Filtre la suspensión, que contiene los fibroblastos, a través de una malla de nylon de 85 micras en un tubo de 50 mililitros. Centrifugar la solución de fibroblastos a 150 g durante 10 minutos. Aspirar el sobrenadante y resuspender el pellet celular en 100 a 200 microlitros de medio de crecimiento completo para el recuento celular.
Colocar las células en un matraz de cultivo de tejidos de 25 centímetros cuadrados. A continuación, incubar el matraz a 37 grados centígrados. Cambie el medio que contiene células no adherentes al día siguiente, y nuevamente, cada tres o cuatro días.
Cuando los fibroblastos alcancen 70 a 80% de confluencia, lávelos con PBS y agregue solución de tripsina-EDTA. Después de incubar el matraz durante tres minutos a 37 grados centígrados, detenga la reacción agregando de tres a cinco mililitros de medio de crecimiento completo caliente.

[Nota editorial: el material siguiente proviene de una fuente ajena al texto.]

(* ===== verification/Rows.v ===== *)
(** * The invariant of the stored rows

    What the engine keeps true of its rows: each run row is well formed and
    under its own id ([row_ok]), the index rows of the run families are exactly
    those [indexes] derives from the run rows ([Inv]), children have a stored
    parent and the parent relation is well founded. [evolves] is what later
    rows keep of earlier ones: a run's identity, its fencing generation, its
    outcome once it ended, and its journal while it lives. *)
From S2P Require Import Prelude Json Keys Outcome Journal Listen Types Store Index Admit Mailbox Logic.

(** ** Families of index rows *)

Inductive Shape := Plain | Timed | TimedWait.
Definition shape_of (f : string) : option Shape :=
  if existsb (str_eqb f) ["name"; "live_name"; "trigger_live"; "children"; "subs"] then Some Plain
  else if existsb (str_eqb f) ["control_run"; "control_end"; "control_parent"; "due"; "due_app";
                               "wait"; "mailbox"; "finished"] then Some Timed
  else if existsb (str_eqb f) ["control_wait"; "control_wait_definition"; "control_wait_run";
                               "control_wait_type"] then Some TimedWait
  else None.
(** A kind whose rows only [store_run] writes. *)
Definition indexed (kind : string) : bool := bool_decide (is_Some (shape_of (family kind))).
Definition is_record (kind : string) : bool := str_eqb (family kind) "record".
(** The id an index row belongs to, read off its key. *)
Definition owned (k : Key) (id : string) : Prop :=
  match shape_of (family k.1) with
  | Some Plain => k.2 = id
  | Some Timed => ∃ at_, k.2 = timed at_ id
  | Some TimedWait => ∃ at_ w, k.2 = timed at_ (component id +:+ ":" +:+ component w)
  | None => False
  end.

(** ** Well-formed run rows *)

Definition live_state (s : RunState) : bool :=
  match s with SReady | SRunning | SWaiting => true | _ => false end.
Record row_ok (s : StoredRun) : Prop := {
  ok_version : s_version s = VERSION;
  ok_generation : is_u64 (r_generation (s_run s));
  (** A fence names the run and its generation, and comes with a lease. *)
  ok_fence : ∀ f, r_fence (s_run s) = Some f →
    f_run_id f = run_id s ∧ f_generation f = r_generation (s_run s) ∧
    r_state (s_run s) = SRunning ∧ is_Some (r_lease_until_ms (s_run s));
  ok_lease : is_Some (r_lease_until_ms (s_run s)) → is_Some (r_fence (s_run s));
  (** The state, the outcome and the end agree. *)
  ok_live : r_ended_ms (s_run s) = None →
    r_outcome (s_run s) = None ∧ live_state (r_state (s_run s)) = true;
  ok_ended : is_Some (r_ended_ms (s_run s)) →
    (∃ o, r_outcome (s_run s) = Some o ∧ terminal o = true ∧
          r_state (s_run s) = match o with
            Completed _ => SCompleted | Faulted _ => SFailed | _ => SCancelled end) ∧
    r_fence (s_run s) = None ∧ r_held (s_run s) = None ∧
    s_awaits s = ∅ ∧ s_listeners s = ∅ ∧ s_subscriptions s = ∅ ∧ s_waits s = ∅
}.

Luego, centrifugar la suspensión celular a 200 g durante cinco minutos.
Retire el sobrenadante por aspiración. Cultivar los fibroblastos en medio PRP e incubar a 37 grados centígrados. La densidad celular mínima recomendada es de 4.000 células viables por centímetro cuadrado.
Se utilizó un dispositivo médico dedicado para producir PRP procesando sangre total de 10 pacientes diferentes. El dispositivo eliminó la mayoría de los glóbulos rojos y glóbulos blancos. La concentración media de plaquetas en el PRP fue aproximadamente un 50% más alta que la concentración de plaquetas en sangre total.
Los fibroblastos autólogos se cultivaron en medio con 10% de FBS o en medios con concentraciones de PRP que variaron de uno a 50%Después de siete días de cultivo, sin cambiar el medio, los cultivos cebados con 20% de PRP exhibieron un mayor número de fibroblastos viables. El PRP tuvo efectos potentes como un refuerzo de la proliferación hasta 7.7 veces en comparación con FBS. La tinción con faloidina mostró que el cambio morfológico observado tras la activación del PRP estaba relacionado con la reorganización de la actina F, que es una firma de la activación de fibroblastos.
Una preocupación importante de la rápida expansión celular es el riesgo de modificación genómica. Para evaluar esto, puede realizar un ensayo de hibridación genómica comparativa para evaluar la estabilidad genómica de sus células. La principal ventaja de esta técnica es reemplazar FBS por un PRP, que es un suplemento biológico autólogo más potente.
Con esto, el investigador puede crecer más células más rápido sin ninguna adición de sustancias xenogénicas. Podemos utilizar esta técnica para otros tipos de células que necesitan expansión ex vivo antes de la aplicación clínica, por ejemplo, queratinocitos o células madre mesenquimales.